Ohara Davies
Boxer Ohara Davies talks about how boxing turned his life around
Boxer Ohara Davies, left, with friend and menot Lloyd Boateng, right
“Boxing changed my life in a massive way. It took me from a dark path I was on – with gang violence, court cases and criminal records – and it’s given me something positive,” says boxer Ohara Davies.
Ohara, who came out of retirement in June 2025 to fight Tanzanian Mohamed Aliseni in a nail-biting fight in Accra, Ghana, which saw him win, began his boxing journey in Hackney after a turbulent start in life.
Ohara says: “I’m born and raised in Hackney. My dad left when I was young and I was raised by my mum. She had some mental health issues so me and my brothers had to raise ourselves.
“A lot of the time my role models were the people I’d see on the streets, the people who sell drugs. We used to call them the ‘hustlers’. These were the people I looked up to – I wanted to be like that. Eventually these people became my idols.”
Thankfully, Ohara found a free boxing class at the Council-owned Concorde Youth Hub, on the Kingsmead Estate, before things got too out of hand on the streets – and the rest is history.
Ohara recalls: “I was in the youth club one day. I was on bail for Class A drugs, and they wanted to do me for attempted murder. I was 17 years old. These crimes I’d committed were very bad.
“They had a boxing coach, Tony Cesay, and there were around 30 of us there – all of them like me – who did crime. All the people from the hood. I’d already been in confrontation on the streets, I’d already experienced the worst.
“Now I had to learn how to control myself in the ring because the second you let your anger or emotions overwhelm you, you’ve lost the fight.
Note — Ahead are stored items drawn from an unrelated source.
(* ===== verification/SystemTheorems.v ===== *)
(** * What a client of the whole program can rely on

    From an unformatted disk on, every sequence of requests that the abstract
    file system answers is answered alike by the handlers, and what holds of
    the abstract file system holds of the inodes on the disk. *)

From S2P Require Export Refinement.

(** An empty file system on a disk of N blocks, made by the user [uid]. *)
Definition fresh_vfs (uid N T H D : Z) : vfs :=
  Vfs [] ∅ ∅ (seqZ 2 (3 * T - 1)) (seq 0 slots_per_slab) (Z.of_nat (length (fresh_blocks N H D)))
    (VRoot ROOT_MODE 1 uid).

Lemma fresh_vfs_wf uid N T H D : v_wf (fresh_vfs uid N T H D).
Proof.
  split; [split|done]; cbn [fresh_vfs v_dir v_files v_open v_ids v_fds]; try done.
  - split; [done|]. rewrite elem_of_seqZ. lia.
  - split; [apply NoDup_seqZ|]. intros. apply lookup_empty.
  - apply fds_sound_new.
Qed.
(* ===== verification/Log.v ===== *)
(** * The log (log.c, log.h)

    The log is a text that grows by a line for each message and each field of a
    struct.  The functions print numbers in the formats of printf(3) that they
    name.  The text of an inode can be read back: [LogTheorems.v]. *)

From stdpp Require Export strings.
From S2P Require Export Sfs.

(** ** Numbers, as printf(3) writes them *)
Definition digit (d : Z) : byte := Byte.byte.of_Z (if d <? 10 then 48 + d else 87 + d).

(** 64 digits are enough for 64 bits in any base. *)
Fixpoint digits (fuel : nat) (base z : Z) : list byte :=
  match fuel with
  | O => []
  | S fuel => (if z <? base then [] else digits fuel base (z / base)) ++ [digit (z mod base)]
  end.

Definition number (base z : Z) : list byte := digits 64 base z.

Definition signed_number (z : Z) : list byte :=
  if z <? 0 then Byte.byte.of_Z 45 :: number 10 (- z) else number 10 z.

(** With zeros in front, up to a width. *)
Definition padded (width : nat) (s : list byte) : list byte :=
  replicate (width - length s) (digit 0) ++ s.

Definition text (s : string) : list byte := String.list_byte_of_string s.
Arguments text _%_string.
Definition newline : byte := Byte.byte.of_Z 10.

(** The conversions of the formats in log.c and log.h. *)
Inductive format :=
  | Fd             (* "%d" *)
  | Fu             (* "%u", PRIu32 *)
  | Flu            (* "%lu", PRIu64 *)
  | Flld           (* "%lld", PRId64 *)
  | Flo            (* PRIo64 *)
  | F0o            (* "0%o" *)
  | F05o           (* "%05o" *)
  | Fx8            (* "0x%08lx" *)
  | Fp.            (* "%p", as the C library writes it: "(nil)" for NULL *)

Definition render (f : format) (z : Z) : list byte :=
  match f with
  | Fd => signed_number (int32 z)
  | Fu => number 10 (u32 z)
  | Flu => number 10 (u64 z)
  | Flld => signed_number (int64 z)
  | Flo => number 8 (u64 z)
  | F0o => text "0" ++ number 8 (u32 z)
  | F05o => padded 5 (number 8 (u32 z))
  | Fx8 => text "0x" ++ padded 8 (number 16 (u64 z))
  | Fp => if z =? 0 then text "(nil)" else text "0x" ++ number 16 (u64 z)
  end.

(** ** Lines *)

(** The log: its text. *)
Abbreviation log := (list byte).

Definition fprintf (s : list byte) : M log () := modify (λ l, l ++ s).

(** [log_struct(st, field, format)]: the name of the field and its value.  A
    cast, as [log_struct_with_cast] makes, is part of the format. *)
Definition field_line (name value : list byte) : list byte :=
  text "    " ++ name ++ text " = " ++ value ++ [newline].

Definition log_struct (name : list byte) (f : format) (z : Z) : M log () :=
  fprintf (field_line name (render f z)).

(** Where a message comes from: [__FILE__], [__LINE__], [__func__]. *)
Record log_context := LogContext {
  lc_file : list byte;
  lc_line : Z;
  lc_function : list byte;
}.

Definition log_msg_impl (msg : list byte) (c : log_context) : M log () :=
  fprintf (lc_file c ++ text ":" ++ render Fu (lc_line c) ++ text " [" ++ lc_function c ++ text "] " ++ msg ++ [newline]).

(** [fopen("sfs.log", "w")] empties the file; without it the process exits. *)
Definition log_open (fopen_ok : bool) : option log := if fopen_ok then Some [] else None.

(** ** Structs *)
Record fuse_context := FuseContext {
  fc_fuse : Z; fc_uid : Z; fc_gid : Z; fc_pid : Z; fc_private_data : Z; fc_logfile : Z; fc_umask : Z;
}.

Record fuse_conn_info := FuseConnInfo {
  proto_major : Z; proto_minor : Z; async_read : Z; max_write : Z; max_readahead : Z; capable : Z; want : Z;
}.

Record fuse_file_info := FuseFileInfo {
  fi_flags : Z; fh_old : Z; writepage : Z; direct_io : Z; keep_cache : Z; fi_fh : Z; lock_owner : Z;
}.

(** The fields of [struct stat] that the program does not set. *)
Record stat_rest := StatRest {
  st_dev : Z; st_rdev : Z; st_blksize : Z; st_blocks : Z;
}.

(** Of [private_data], the [logfile] is printed, too. *)
Definition log_fuse_context_impl (c : log_context) (context : fuse_context) : M log () :=
  log_msg_impl (text "struct fuse_context:") c;;
  log_struct (text "fuse") Fp (fc_fuse context);;
  log_struct (text "uid") Fd (fc_uid context);;
  log_struct (text "gid") Fd (fc_gid context);;
  log_struct (text "pid") Fd (fc_pid context);;
  log_struct (text "private_data") Fp (fc_private_data context);;
  log_struct (text "logfile") Fp (fc_logfile context);;
  log_struct (text "umask") F05o (fc_umask context).

Definition log_conn_impl (c : log_context) (conn : fuse_conn_info) : M log () :=
  log_msg_impl (text "struct fuse_conn_info:") c;;
  log_struct (text "proto_major") Fu (proto_major conn);;
  log_struct (text "proto_minor") Fu (proto_minor conn);;
  log_struct (text "async_read") Fu (async_read conn);;
  log_struct (text "max_write") Fu (max_write conn);;
  log_struct (text "max_readahead") Fu (max_readahead conn);;
  log_struct (text "capable") Fu (capable conn);;
  log_struct (text "want") Fu (want conn).

Definition log_fi_impl (c : log_context) (fi : fuse_file_info) : M log () :=
  log_msg_impl (text "struct fuse_file_info:") c;;
  log_struct (text "flags") Fd (fi_flags fi);;
  log_struct (text "fh_old") Flu (fh_old fi);;
  log_struct (text "writepage") Fd (writepage fi);;
  log_struct (text "direct_io") Fu (direct_io fi);;
  log_struct (text "keep_cache") Fu (keep_cache fi);;
  log_struct (text "fh") Flld (fi_fh fi);;
  log_struct (text "lock_owner") Flu (lock_owner fi).

(** The times are printed under the names of the source; where [st_atime] and
    the like are macros, their expansions are printed. *)
Definition log_stat_impl (c : log_context) (si : stat) (rest : stat_rest) : M log () :=
  log_msg_impl (text "struct stat:") c;;
  log_struct (text "st_dev") Flld (st_dev rest);;
  log_struct (text "st_ino") Flld (st_ino si);;
  log_struct (text "st_mode") F0o (st_mode si);;
  log_struct (text "st_nlink") Fd (st_nlink si);;
  log_struct (text "st_uid") Fd (st_uid si);;
  log_struct (text "st_gid") Fd (st_gid si);;
  log_struct (text "st_rdev") Flld (st_rdev rest);;
  log_struct (text "st_size") Flld (st_size si);;
  log_struct (text "st_blksize") Flld (st_blksize rest);;
  log_struct (text "st_blocks") Flld (st_blocks rest);;
  log_struct (text "st_atime") Fx8 (st_atime si);;
  log_struct (text "st_mtime") Fx8 (st_mtime si);;
  log_struct (text "st_ctime") Fx8 (st_ctime si).

(** The macro [b(n)] of [log_inode_impl]. *)
Definition log_pointer (inode : sfs_fs_inode) (n : Z) : M log () :=
  log_struct (text "block_pointers[" ++ number 10 n ++ text "]") Flu (bp inode n).

Definition log_inode_impl (c : log_context) (inode : sfs_fs_inode) : M log () :=
  log_msg_impl (text "si:") c;;
  log_struct (text "inumber") Flu (i_inumber inode);;
  log_struct (text "mode") Flo (i_mode inode);;
  log_struct (text "uid") Fu (i_uid inode);;
  log_struct (text "gid") Fu (i_gid inode);;
  log_struct (text "links") Fu (i_links inode);;
  log_struct (text "access_time") Flu (i_access_time inode);;
  log_struct (text "modified_time") Flu (i_modified_time inode);;
  log_struct (text "change_time") Flu (i_change_time inode);;
  log_struct (text "size") Flu (i_size inode);;
  log_pointer inode 0;; log_pointer inode 1;; log_pointer inode 2;; log_pointer inode 3;;
  log_pointer inode 4;; log_pointer inode 5;; log_pointer inode 6;; log_pointer inode 7;;
  log_pointer inode 8;; log_pointer inode 9;; log_pointer inode 10;; log_pointer inode 11;;
  log_pointer inode 12;; log_pointer inode 13.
“Every week I’d go and hit the pads until Tony took my phone number and took me to an actual boxing gym. I remember the first time he said, ‘yes son, good shot’. This was the first time in my life that someone said I can do something good – I’d spent my whole life thinking I’m a failure. I wanted to do it again and I fell in love with the game.
“Because of that one person, who said let’s bring a boxing coach to the youth club, my life turned around. If you can replicate that, and do it in 10 youth clubs, there’d be so much change. That one person can become a seed in youth centres.”
Ohara, along with his friend and mentor Lloyd Boateng, are hoping to make these positive changes happen together.
Lloyd explains: “I am the founder of a business called Born 4 Sport, which empowers young people through sport. Ohara is a former coach and is now an ambassador. We use boxing as a tool to build awareness of the great powers that the mind holds.
“I believe that once you find something that you are passionate about nothing veers you from that. I think every young person has that within them.”
Ohara agrees. He says: “My future is to keep working with Lloyd and see how we can impact the lives of young people. We recently went to visit young offenders at Swinfen Hall Prison to talk about mentoring. What kind of world will the young people go out to if they don’t have anyone to mentor them when they’re in there?
“I’d like to find as many opportunities as I can to change young people’s lives in the way that my life was impacted. I feel really passionate about this.”